──────── Material provided ────────

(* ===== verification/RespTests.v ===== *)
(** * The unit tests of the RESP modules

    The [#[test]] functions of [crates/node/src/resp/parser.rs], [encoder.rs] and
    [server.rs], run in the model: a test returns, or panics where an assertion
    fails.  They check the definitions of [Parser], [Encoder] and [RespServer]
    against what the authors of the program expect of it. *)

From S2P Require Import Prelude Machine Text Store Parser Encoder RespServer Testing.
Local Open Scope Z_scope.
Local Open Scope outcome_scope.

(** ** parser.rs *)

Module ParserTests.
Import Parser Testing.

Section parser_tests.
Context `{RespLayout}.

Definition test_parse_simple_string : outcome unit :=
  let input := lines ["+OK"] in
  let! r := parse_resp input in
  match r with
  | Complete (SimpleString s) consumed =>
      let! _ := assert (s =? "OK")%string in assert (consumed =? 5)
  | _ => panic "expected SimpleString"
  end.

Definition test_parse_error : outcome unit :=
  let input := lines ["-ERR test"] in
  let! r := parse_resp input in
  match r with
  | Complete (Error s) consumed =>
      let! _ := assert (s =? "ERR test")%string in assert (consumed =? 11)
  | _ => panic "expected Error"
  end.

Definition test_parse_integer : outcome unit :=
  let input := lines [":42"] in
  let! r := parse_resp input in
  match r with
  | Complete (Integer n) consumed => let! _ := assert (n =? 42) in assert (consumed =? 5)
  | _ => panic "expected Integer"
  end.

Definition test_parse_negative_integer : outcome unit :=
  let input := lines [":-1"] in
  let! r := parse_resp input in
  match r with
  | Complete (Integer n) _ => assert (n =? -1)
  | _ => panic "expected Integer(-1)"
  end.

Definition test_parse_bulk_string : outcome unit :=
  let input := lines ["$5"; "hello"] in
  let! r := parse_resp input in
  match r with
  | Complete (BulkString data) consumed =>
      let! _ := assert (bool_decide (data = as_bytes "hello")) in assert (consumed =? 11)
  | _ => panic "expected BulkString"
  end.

────────
──────── Material provided ────────

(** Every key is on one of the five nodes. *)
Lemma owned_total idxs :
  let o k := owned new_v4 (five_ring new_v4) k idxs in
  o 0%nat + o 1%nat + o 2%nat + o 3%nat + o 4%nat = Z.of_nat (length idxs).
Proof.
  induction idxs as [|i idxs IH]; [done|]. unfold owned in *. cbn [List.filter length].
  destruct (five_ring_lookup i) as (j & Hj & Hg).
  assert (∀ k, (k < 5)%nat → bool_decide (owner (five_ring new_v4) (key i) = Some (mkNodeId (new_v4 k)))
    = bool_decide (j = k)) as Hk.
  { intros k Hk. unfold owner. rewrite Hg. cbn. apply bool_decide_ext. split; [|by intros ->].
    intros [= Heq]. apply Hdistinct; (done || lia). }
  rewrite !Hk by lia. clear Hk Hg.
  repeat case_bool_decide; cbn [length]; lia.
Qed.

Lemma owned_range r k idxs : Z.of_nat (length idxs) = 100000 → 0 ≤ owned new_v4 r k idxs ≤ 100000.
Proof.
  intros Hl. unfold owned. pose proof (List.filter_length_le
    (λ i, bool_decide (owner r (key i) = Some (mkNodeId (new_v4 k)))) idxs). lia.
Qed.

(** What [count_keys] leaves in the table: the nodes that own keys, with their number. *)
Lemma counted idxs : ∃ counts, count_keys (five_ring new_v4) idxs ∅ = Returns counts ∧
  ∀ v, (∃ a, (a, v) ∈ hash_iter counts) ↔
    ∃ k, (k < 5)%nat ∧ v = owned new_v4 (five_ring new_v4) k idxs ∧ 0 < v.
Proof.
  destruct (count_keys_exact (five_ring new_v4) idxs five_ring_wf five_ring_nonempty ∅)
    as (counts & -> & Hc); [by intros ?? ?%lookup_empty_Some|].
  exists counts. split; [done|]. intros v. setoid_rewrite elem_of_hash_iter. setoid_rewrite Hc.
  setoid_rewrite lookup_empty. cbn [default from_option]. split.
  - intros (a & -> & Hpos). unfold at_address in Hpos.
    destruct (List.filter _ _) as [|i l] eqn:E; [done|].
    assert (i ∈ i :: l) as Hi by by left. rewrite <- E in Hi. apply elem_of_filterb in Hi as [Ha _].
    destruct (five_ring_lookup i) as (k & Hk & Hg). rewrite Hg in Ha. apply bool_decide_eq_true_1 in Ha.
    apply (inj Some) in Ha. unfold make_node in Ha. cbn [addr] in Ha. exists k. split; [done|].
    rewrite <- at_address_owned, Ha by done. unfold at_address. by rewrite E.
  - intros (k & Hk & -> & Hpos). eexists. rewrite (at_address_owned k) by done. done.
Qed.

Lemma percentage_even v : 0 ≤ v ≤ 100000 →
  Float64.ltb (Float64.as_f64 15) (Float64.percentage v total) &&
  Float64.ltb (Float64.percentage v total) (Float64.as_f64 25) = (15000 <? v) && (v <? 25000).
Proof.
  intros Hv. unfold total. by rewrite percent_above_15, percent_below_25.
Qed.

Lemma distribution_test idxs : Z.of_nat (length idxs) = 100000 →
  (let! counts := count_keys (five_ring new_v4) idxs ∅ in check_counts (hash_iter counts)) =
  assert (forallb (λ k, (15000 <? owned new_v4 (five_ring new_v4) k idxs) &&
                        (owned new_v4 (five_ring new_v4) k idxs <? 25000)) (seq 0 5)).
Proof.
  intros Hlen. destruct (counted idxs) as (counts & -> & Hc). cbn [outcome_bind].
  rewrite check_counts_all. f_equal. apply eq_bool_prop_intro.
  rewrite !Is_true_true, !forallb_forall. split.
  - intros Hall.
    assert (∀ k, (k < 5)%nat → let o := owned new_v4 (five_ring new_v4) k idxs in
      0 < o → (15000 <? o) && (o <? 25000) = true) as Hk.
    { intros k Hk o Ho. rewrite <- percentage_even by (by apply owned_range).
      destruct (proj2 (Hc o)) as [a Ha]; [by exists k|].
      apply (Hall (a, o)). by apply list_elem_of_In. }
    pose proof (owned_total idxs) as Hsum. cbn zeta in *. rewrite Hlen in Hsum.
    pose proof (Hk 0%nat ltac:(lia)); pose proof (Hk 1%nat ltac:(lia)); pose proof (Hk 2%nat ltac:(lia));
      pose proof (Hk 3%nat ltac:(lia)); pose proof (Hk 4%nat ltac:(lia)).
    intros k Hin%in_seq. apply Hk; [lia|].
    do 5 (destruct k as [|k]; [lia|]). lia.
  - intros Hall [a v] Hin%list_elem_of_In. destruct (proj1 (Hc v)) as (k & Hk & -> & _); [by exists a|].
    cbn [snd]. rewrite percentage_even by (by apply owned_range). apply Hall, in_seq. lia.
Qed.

────────

*Prompt:* Set down again, word for word, the stretch of records from the line with "(* ===== verification/RespTests.v ===== *)" to the line with "[Encoder] and [RespServer]", both of those lines included.

*Exercise result:*
(* ===== verification/RespTests.v ===== *)
(** * The unit tests of the RESP modules

    The [#[test]] functions of [crates/node/src/resp/parser.rs], [encoder.rs] and
    [server.rs], run in the model: a test returns, or panics where an assertion
    fails.  They check the definitions of [Parser], [Encoder] and [RespServer]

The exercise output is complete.